The core dispute is cost allocation. Regional transmission organizations socialize grid upgrade expenses across ratepayers in their footprint. When large new loads — AI data centers drawing hundreds of megawatts — interconnect to the grid, the upgrades required to support that load get spread broadly, including to customers in states that see none of the economic benefit.
Maryland's complaint centers on a broken ratepayer protection pledge. The state argues the current cost allocation violates prior commitments about how transmission costs would be distributed. Whether FERC rules in Maryland's favor depends on how those prior commitments were structured and what the relevant tariff language actually says.
For engineers and founders building on cloud infrastructure, this is a slow-moving constraint worth tracking. AI training and inference workloads concentrate massive power demand in specific grid regions. That demand is now surfacing as a political and regulatory cost that states are unwilling to absorb quietly. Expect more challenges like this.

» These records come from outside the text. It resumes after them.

Lemma matched_count (W a : Z) (l : list Logged) hits : matched l hits →
  (length (filter (λ x, (a ≤ lg_start x ∧ lg_end x < a + W)%Z) l) ≤ hits_in W a hits)%nat.
Proof.
  unfold hits_in. induction 1 as [|x t l hits Hx _ IH]; [done|]. rewrite !filter_cons.
  destruct (decide (a ≤ lg_start x ∧ lg_end x < a + W)) as [H|H]; [rewrite decide_True by lia; cbn; lia|]. destruct (decide _); cbn; lia.
Qed.

(** C36.  Guessing passwords is bounded for logins that are handled one after the
    other with a clock that does not run backwards, starting with no failures
    counted.  However many are sent, to whatever accounts, and whatever fails in
    between: each gets an answer; and an account that none of them logs in to
    successfully (a success resets its counter) is told that its password is wrong
    at most twice the configured number of failures (10 in production) within any
    interval as long as the configured window (15 minutes).  Attempts on other
    accounts do not count.  Logins that run concurrently are not covered: they all
    pass the check before the first of them is counted. *)
Theorem login_lockout {laws : AuthLaws lib} {trim : TrimLaw lib} l o w (m : nat) W : (0 < m)%nat → 0 < W → clock_forward o →
  as_failures (w_db w) = NewRateLimiter (Z.of_nat m) W →
  ∃ log w', login_run l o w = (inr log, w') ∧
    ∀ email a, (∃ raw, NormalizeEmail raw = Some email) → (∀ x, x ∈ log → lg_account x = Some email → logged_in (lg_resp x) = false) →
      (length (filter (λ x, (lg_account x = Some email ∧ lg_resp x = invalidCredentials) ∧ (a ≤ lg_start x ∧ lg_end x < a + W)%Z) log) ≤ 2 * m)%nat.
Proof.
  intros Hm HW Ho Hl. destruct (login_run_answers l o w) as (log & w' & Hrun). exists log, w'. split; [done|]. intros email a [raw Hraw] Hno.
  assert (email ≠ "") as Hne.
  { intros ->. unfold NormalizeEmail in Hraw. destruct (bool_decide (lower_text (trim_space raw) = "")) eqn:E; [done|].
    apply bool_decide_eq_false in E. cbn in Hraw. repeat case_match; simplify_eq; done. }
  pose proof (normal_email_key _ _ Hraw) as Hkey.
  destruct (login_run_counted m W HW email Hkey Hne l o w log w' [] [] Ho Hm Hrun Hno) as (hits & now & (_ & _ & Ht) & Hmat).
  { rewrite Hl. unfold NewRateLimiter. rewrite !bool_decide_eq_false_2 by lia. split_and!; try done. cbn. rewrite lookup_empty. constructor. }
  { constructor. }
  rewrite app_nil_r in Hmat. apply (matched_count W a) in Hmat. pose proof (tracked_bound W m ltac:(lia) now hits _ a Ht).
  set (F := filter (wrong email) log) in *. set (Q := λ x, a ≤ lg_start x ∧ lg_end x < a + W) in Hmat.
  assert (length (filter Q (reverse F)) = length (filter Q F)) as E by (apply Permutation_length; by rewrite (reverse_Permutation F)).
  rewrite E in Hmat. unfold F, Q in Hmat. rewrite list_filter_filter in Hmat.
  etrans; [|etrans; [exact Hmat|exact H]]. apply Nat.eq_le_incl. f_equal. apply list_filter_iff. unfold wrong. tauto.
Qed.
End quiet.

The practical effect: utilities serving AI-heavy regions will face harder interconnection negotiations. States without data center tax revenue have little incentive to subsidize transmission for operators they don't host. This creates geographic friction in where large GPU clusters can economically land.
Data center siting decisions increasingly need to account for transmission cost allocation regimes, not just land and power availability. A favorable power purchase agreement means less if ratepayer backlash triggers regulatory changes that shift costs back onto the operator mid-contract.
This is infrastructure policy catching up to a demand curve it did not anticipate. The regulatory lag is now measurable in dollars.